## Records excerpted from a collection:
----------

(** [readNullTerminatedString(ptr)]; [None] when it does not return. *)
Definition readNullTerminatedString (s : Bridge) (ptr : Z) : option string :=
  match buffer s with
  | None => Some ""
  | Some memory_ =>
      readNullTerminatedString_for (enough memory_ ptr) (Some memory_) ptr
  end.

(** [view.getUint32(ptr, true)]: [None] is the [RangeError]. *)
Definition getUint32 (mem : list byte) (ptr : Z) : option Z :=
  if (ptr <? 0) || (Z.of_nat (List.length mem) <? ptr + 4) then None
  else match skipn (Z.to_nat ptr) mem with
       | b0 :: b1 :: b2 :: b3 :: _ =>
           Some (byte_val b0 + 256 * byte_val b1 + 65536 * byte_val b2
                 + 16777216 * byte_val b3)
       | _ => None
       end.

(** [new Uint8Array(buffer, offset, length)]: [None] is the [RangeError]. *)
Definition view (mem : list byte) (offset len : Z) : option (list byte) :=
  if (offset <? 0) || (len <? 0) || (Z.of_nat (List.length mem) <? offset + len)
  then None
  else Some (firstn (Z.to_nat len) (skipn (Z.to_nat offset) mem)).

(** [new Uint8Array(memory.buffer).set(bytes, offset)]: the store is
    recorded, or [None] for the [RangeError]. *)
Definition store (bytes : list byte) (offset : Z) (s : Bridge)
  : option Bridge :=
  match buffer s with
  | None => None
  | Some mem =>
      if (offset <? 0)
         || (Z.of_nat (List.length mem) <? offset + Z.of_nat (List.length bytes))
      then None
      else Some (record_call (memory_set bytes offset) s)
  end.

(** ** The debug log, read after a call *)

(** How a statement ends. *)
Inductive effect : Type :=
| Normal
| Raise (error : exn)
| Stuck.

(** [wasmModule?.getDebugLogBuffer ?
      readNullTerminatedString(wasmModule.getDebugLogBuffer()) : ...] *)
Definition read_debug_log (e : WasmExports) (s : Bridge) : effect * Bridge :=
  if has_getDebugLogBuffer e then
    match call e getDebugLogBuffer s with
    | (Traps, s1) => (Raise RuntimeError, s1)
    | (Returns ptr, s1) =>
        match readNullTerminatedString s1 ptr with
        | Some _ => (Normal, s1)
        | None => (Stuck, s1)
        end
    end
  else (Normal, s).

(** The [try]/[catch]/[finally] after a decoded response: a failure to
    read the log is caught, the log is cleared in any case. *)
Definition log_after_success (e : WasmExports) (s : Bridge)
  : effect * Bridge :=
  match read_debug_log e s with
  | (Stuck, s1) => (Stuck, s1)
  | (_, s1) =>
      if has_clearDebugLog e then
        match call e clearDebugLog s1 with
        | (Traps, s2) => (Raise RuntimeError, s2)
        | (Returns _, s2) => (Normal, s2)
        end
      else (Normal, s1)
  end.

(** The [catch (error)] of [sendMessageToWasm]: a trap deactivates the
    module and the log is read, whatever was caught is thrown again. *)
Definition catch_block (e : WasmExports) (error : exn) (s : Bridge)
  : completion * Bridge :=
  if is_RuntimeError error then
    match read_debug_log e (set_wasmIsDead true s) with
    | (Stuck, s1) => (Diverge, s1)
    | (_, s1) => (Throw error, s1)
    end
  else (Throw error, s).

Definition crashed : string :=
  "WASM module has crashed and is in an unrecoverable state. Please reload the page.".

Definition not_available : string := "WASM module or memory not available".

(** ** roc-wasm.ts: the status-code convention *)

Module StatusCode.

Definition responseBufferSize : Z := 256 * 1024.

Definition errorMessages : list string :=
  ["success"; "invalid_json"; "missing_message_type"; "unknown_message_type";
   "invalid_state_for_message"; "response_buffer_too_small"; "internal_error"].

(** [errorMessages[resultCode] || 'Unknown error'] *)
Definition reason (resultCode : Z) : string :=
  if resultCode <? 0 then "Unknown error"
  else nth (Z.to_nat resultCode) errorMessages "Unknown error".

Definition failed_with (resultCode : Z) : string :=
  ("WASM processMessage failed with code " ++ number_to_string resultCode
   ++ ": " ++ reason resultCode)%string.

Definition invalid_length (responseLen : Z) : string :=
  ("WASM returned invalid response length: "
   ++ number_to_string responseLen)%string.

(** Lines 274-284: the length prefix, the bytes after it, the parse. *)
Definition decode_response (mem : list byte) (responsePtr : Z)
  : exn + jsval :=
  match getUint32 mem responsePtr with
  | None => inl RangeError
  | Some responseLen =>
      if (responseLen =? 0) || (responseBufferSize - 4 <? responseLen)
      then inl (Error (invalid_length responseLen))
      else match view mem (responsePtr + 4) responseLen with
           | None => inl RangeError
           | Some responseBytes =>
               match JSON_parse (TextDecoder_decode responseBytes) with
               | Some responseObject => inr responseObject
               | None => inl SyntaxError
               end
           end
  end.

(** The [try] block.  With the completion come [messagePtr] and
    [responsePtr] as the block leaves them ([None] is [null]). *)
Definition try_block (e : WasmExports) (mem : Memory) (m : WasmMessage)
           (s : Bridge) : completion * option Z * option Z * Bridge :=
  let messageBytes := TextEncoder_encode (JSON_stringify m) in
  let len := Z.of_nat (List.length messageBytes) in
  match call e (allocateMessageBuffer len) s with
  | (Traps, s1) => (Throw RuntimeError, None, None, s1)
  | (Returns messagePtr, s1) =>
  if messagePtr =? 0
  then (Throw (Error "Failed to allocate message memory in WASM"),
        Some messagePtr, None, s1)
  else
  match store messageBytes messagePtr s1 with
  | None => (Throw RangeError, Some messagePtr, None, s1)
  | Some s2 =>
  match call e (allocateResponseBuffer responseBufferSize) s2 with
  | (Traps, s3) => (Throw RuntimeError, Some messagePtr, None, s3)
  | (Returns responsePtr, s3) =>
  if responsePtr =? 0
  then (Throw (Error "Failed to allocate response memory in WASM"),
        Some messagePtr, Some responsePtr, s3)
  else
  match call e (processMessage messagePtr len responsePtr responseBufferSize)
             s3 with
  | (Traps, s4) => (Throw RuntimeError, Some messagePtr, Some responsePtr, s4)
  | (Returns resultCode, s4) =>
  if negb (resultCode =? 0)
  then (Throw (Error (failed_with resultCode)),
        Some messagePtr, Some responsePtr, s4)
  else
  match decode_response (mem (calls s4)) responsePtr with
  | inl error => (Throw error, Some messagePtr, Some responsePtr, s4)
  | inr responseObject =>
  match log_after_success e s4 with
  | (Stuck, s5) => (Diverge, Some messagePtr, Some responsePtr, s5)
  | (Raise error, s5) => (Throw error, Some messagePtr, Some responsePtr, s5)
  | (Normal, s5) =>
      (Return responseObject, Some messagePtr, Some responsePtr, s5)
  end end end end end end.

(** The [finally] block: a pointer that is not [null] is released; a
    trap in a release replaces the pending completion. *)
Definition finally_block (e : WasmExports) (messagePtr responsePtr : option Z)
           (pending : completion) (s : Bridge) : completion * Bridge :=
  let released :=
    match messagePtr with
    | Some _ => call e freeMessageBuffer s
    | None => (Returns 0, s)
    end in
  match released with
  | (Traps, s1) => (Throw RuntimeError, s1)
  | (Returns _, s1) =>
      match responsePtr with
      | Some _ =>
          match call e freeResponseBuffer s1 with
          | (Traps, s2) => (Throw RuntimeError, s2)
          | (Returns _, s2) => (pending, s2)
          end
      | None => (pending, s1)
      end
  end.

Definition sendMessageToWasm (m : WasmMessage) (s : Bridge)
  : completion * Bridge :=
  if wasmIsDead s then (Throw (Error crashed), s)
  else
    match wasmModule s, wasmMemory s with
    | Some e, Some mem =>
        let '(tried, messagePtr, responsePtr, s1) := try_block e mem m s in
        match tried with
        | Diverge => (Diverge, s1)
        | Return r => finally_block e messagePtr responsePtr (Return r) s1
        | Throw error =>
            match catch_block e error s1 with
            | (Diverge, s2) => (Diverge, s2)
            | (caught, s2) => finally_block e messagePtr responsePtr caught s2
            end
        end
    | _, _ => (Throw (Error not_available), s)
    end.

End StatusCode.

(** ** The sibling bridge: the pointer-return convention *)

Module PointerReturn.

Definition returned_null : string :=
  "WASM processAndRespond returned null, indicating an internal error".

Definition no_terminator : string :=
  "WASM returned response string without a null terminator".

(** [for (let i = responsePtr; i < byteLength; i++)] with the [break]
    at the first zero: [byteLength - responsePtr] tests at most, and
    [responseLength] stays 0 when none succeeds. *)
Definition response_length (mem : list byte) (responsePtr : Z) : Z :=
  match scan (Z.to_nat (Z.of_nat (List.length mem) - responsePtr))
             mem responsePtr with
  | Some i => i - responsePtr
  | None => 0
  end.

Definition try_block (e : WasmExports) (mem : Memory) (m : WasmMessage)
           (s : Bridge) : completion * option Z * option Z * Bridge :=
  let messageBytes := TextEncoder_encode (JSON_stringify m) in
  let len := Z.of_nat (List.length messageBytes) in
  match call e (allocateMessageBuffer len) s with
  | (Traps, s1) => (Throw RuntimeError, None, None, s1)
  | (Returns messagePtr, s1) =>
  if messagePtr =? 0
  then (Throw (Error "Failed to allocate message memory in WASM"),
        Some messagePtr, None, s1)
  else
  match store messageBytes messagePtr s1 with
  | None => (Throw RangeError, Some messagePtr, None, s1)
  | Some s2 =>
  match call e (processAndRespond messagePtr len) s2 with
  | (Traps, s3) => (Throw RuntimeError, Some messagePtr, None, s3)
  | (Returns responsePtr, s3) =>
  match call e freeMessageBuffer s3 with
  | (Traps, s4) => (Throw RuntimeError, Some messagePtr, Some responsePtr, s4)
  | (Returns _, s4) =>
  if responsePtr =? 0
  then (Throw (Error returned_null), None, Some responsePtr, s4)
  else
  let responseMemory := mem (calls s4) in
  let responseLength := response_length responseMemory responsePtr in
  if responseLength =? 0
  then (Throw (Error no_terminator), None, Some responsePtr, s4)
  else
  let responseBytes :=
    subarray responseMemory responsePtr (responsePtr + responseLength) in
  match JSON_parse (TextDecoder_decode responseBytes) with
  | None => (Throw SyntaxError, None, Some responsePtr, s4)
  | Some responseObject =>
  match call e (freeWasmString responsePtr) s4 with
  | (Traps, s5) => (Throw RuntimeError, None, Some responsePtr, s5)
  | (Returns _, s5) =>
  match log_after_success e s5 with
  | (Stuck, s6) => (Diverge, None, None, s6)
  | (Raise error, s6) => (Throw error, None, None, s6)
  | (Normal, s6) => (Return responseObject, None, None, s6)
  end end end end end end end.

(** The [finally] block: each release sits in its own [try]/[catch],
    so a trap in it is only logged. *)
Definition finally_block (e : WasmExports) (messagePtr responsePtr : option Z)
           (pending : completion) (s : Bridge) : completion * Bridge :=
  let s1 :=
    match messagePtr with
    | Some _ => snd (call e freeMessageBuffer s)
    | None => s
    end in
  let s2 :=
    match responsePtr with
    | Some ptr => snd (call e (freeWasmString ptr) s1)
    | None => s1
    end in
  (pending, s2).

----------

Look through the entries. Copy out each line with "freeMessageBuffer" in it.

    | Some _ => call e freeMessageBuffer s
  match call e freeMessageBuffer s3 with
    | Some _ => snd (call e freeMessageBuffer s)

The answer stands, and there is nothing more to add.